2001: Anna Kournikova

“Here you have, ;0)” was the subject line and attached was a file, “AnnaKournikova.jpg[.vbs]”.  Proof that lightning can, in fact, strike the same place twice, the visual basic script file would send an identical copy of the original email to a user’s entire address book. The Anna Kournikova virus was actually generated in just a few minutes using a widely available tool called “Visual Basic Worm Generator”.  Before really knowing what he had created with the tool, Jan de Wit of the Netherlands let the virus loose. Taking advice from his parents, Jan turned himself in on February 14th, 2001.

2003: Slammer & Blaster

This would not be a Valentine’s Day themed post without another love letter virus. In 2003, the Blaster worm took advantage of an RPC bug in Microsoft Windows 2000 and XP. The worm loaded a malicious .exe file onto the system, which would signal the machine to DDoS every time the system was booted. The message, “I just want to say LOVE YOU SAN!” appeared in the code within the executable. Following this note was another:

“billy gates why do you make this possible ? Stop making money and fix your software!!”

How endearing…

Another variant of this malware called “SQL Slammer” emerged at the same time, taking advantage of the same vulnerability in Microsoft systems. The creator of SQL Slammer left no such love letter. How rude.

2008: Conficker

Also innocently know as the Kido Worm, Conficker took advantage of another RPC vulnerability on Microsoft systems to cause a buffer overflow and inject code. The malware used a number of advanced techniques to feed a growing botnet. Infected systems would phone home for periodic updates as the attackers squashed bugs in Conficker’s code. The final version of the malware even had the ability to block certain DNS lookups, disable a system’s auto updater, and kill the process of anti-malware programs. To say the least, Conficker was a little clingy.

2011: ZeroAccess

The ZeroAccess rootkit began infecting systems in 2011, ensnaring systems in its botnet. It is estimated that ZeroAccess reached over 9 million systems in its tenure. The rootkit spread using a number of different attack strategies including social engineering schemes, affiliate programs, and ad networks. Once entangled in its web, the command and control network would take advantage of unsuspecting hosts to commit click fraud. Microsoft allegedly took down the botnet in 2013. However, some activity from apparent command and control systems was seen early 2015. 

2013: CryptoLocker

CryptoLocker started infecting systems in the later half of 2013. The loving trojan had a thing for holding onto your stuff, even if you sent a friend to retrieve it. Using RSA public-key cryptography, CrytoLocker would encrypt certain types of files on your system and display a message asking you to send bitcoin or pre-paid cash vouchers by a certain deadline. Mid-2014, CryptoLocker stopped its rampage when the Gameover ZeuS botnet met its demise. The botnet was the primary way CryptoLocker was distributed. The vengeful trojan managed to extort over USD$3 million from victims.

2014: Moon Worm

Jumping from router to router, TheMoon worm used the Home Network Administration Protocol (HNAP) as a way to identify the model number on certain consumer home routers. It would then proceed to use a specifically tailored executable to bypass authentication and infect the device. Once the device is infected, the malware would scan open ports for more devices to latch onto. 

2015: Moose

Not using any specific vulnerability, the Moose worm infects Linux based routers with unfortunately simple login credentials. Once it has infected a router, Moose proceeds to commit social media fraud; hijacking Internet connections to view, like, and follow various accounts. Interestingly, there is no persistence on infected routers, so a simple reboot will awaken the device without the malware.

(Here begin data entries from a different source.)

Definition do_write (req : cstr) : P Z :=
  file ← lift (get_file req);
  let nbytes := get_int req write_req.r_nbytes in
  let offset := get_int req write_req.r_offset in
  let pattern := get_char req write_req.r_pattern in
  let oflags := get_int req write_req.r_oflags in
  modify (λ g, set_Pattern (<[0%nat := pattern]> (Pattern g)) g);;
  fd ← alloc_fd (Some file) oflags;
  if fd =? -1 then mret (-1)
  else
    rval ← alloc_buffer nbytes;
    if rval <? 0 then mret rval
    else
      addr ← get Memptr; pat ← get Pattern;
      doio_pat_fill addr nbytes pat;;
      k ← opt k_opt; w ← opt w_opt; v ← opt v_opt;
      when k (r ← lock_file_region fd F_WRLCK offset nbytes; when (r <? 0) (quit E_INTERNAL));;
      logged ← (if w : bool then
                  pid ← static_pid write_pid set_write_pid;
                  log_before pid (if req_type req =? WRITEA then 1 else 0) oflags offset nbytes file
                else mret None);
      r ← write_call req fd addr offset nbytes;
      match r with
      | None => mret (-1)
      | Some rval =>
          when v (verify file offset nbytes (mret ()));;
          log_after logged;;
          when k (r ← lock_file_region fd F_UNLCK offset nbytes; when (r <? 0) (quit E_INTERNAL));;
          mret (if rval =? -1 then -1 else 0)
      end.

(** ** The other calls *)

(** [struct status]: the value of the call. *)
Definition sy_rwv (req : cstr) (fd addr : Z) (rw : bool) : P Z :=
  ok ← sys (More 24);
  if negb ok then lift Undef
  else
    s ← sys (Lseek fd (get_int req listio_req.r_offset));
    match s with
    | inl _ => mret (-1)
    | inr _ =>
        let n := u64 (get_int req listio_req.r_nbytes) in
        r ← (if rw then sys (Writev fd addr n) else sys (Readv fd addr n));
        match r with inl _ => mret (-1) | inr n => mret (s32 n) end
    end.
Definition sy_readv (req : cstr) (fd addr : Z) : P Z := sy_rwv req fd addr false.
Definition sy_writev (req : cstr) (fd addr : Z) : P Z := sy_rwv req fd addr true.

We have seen a number of interesting viruses, worms, and botnets over the years but what is next? Malicious actors have gotten pretty suave when it comes to making their way into our systems. With the proliferation of “headless” connected devices, commonly referred to IoT, the savviest of malware in the near future will likely make use of this exponentially growing attack surface. Everything everywhere is about to be connected in ways we never thought possible.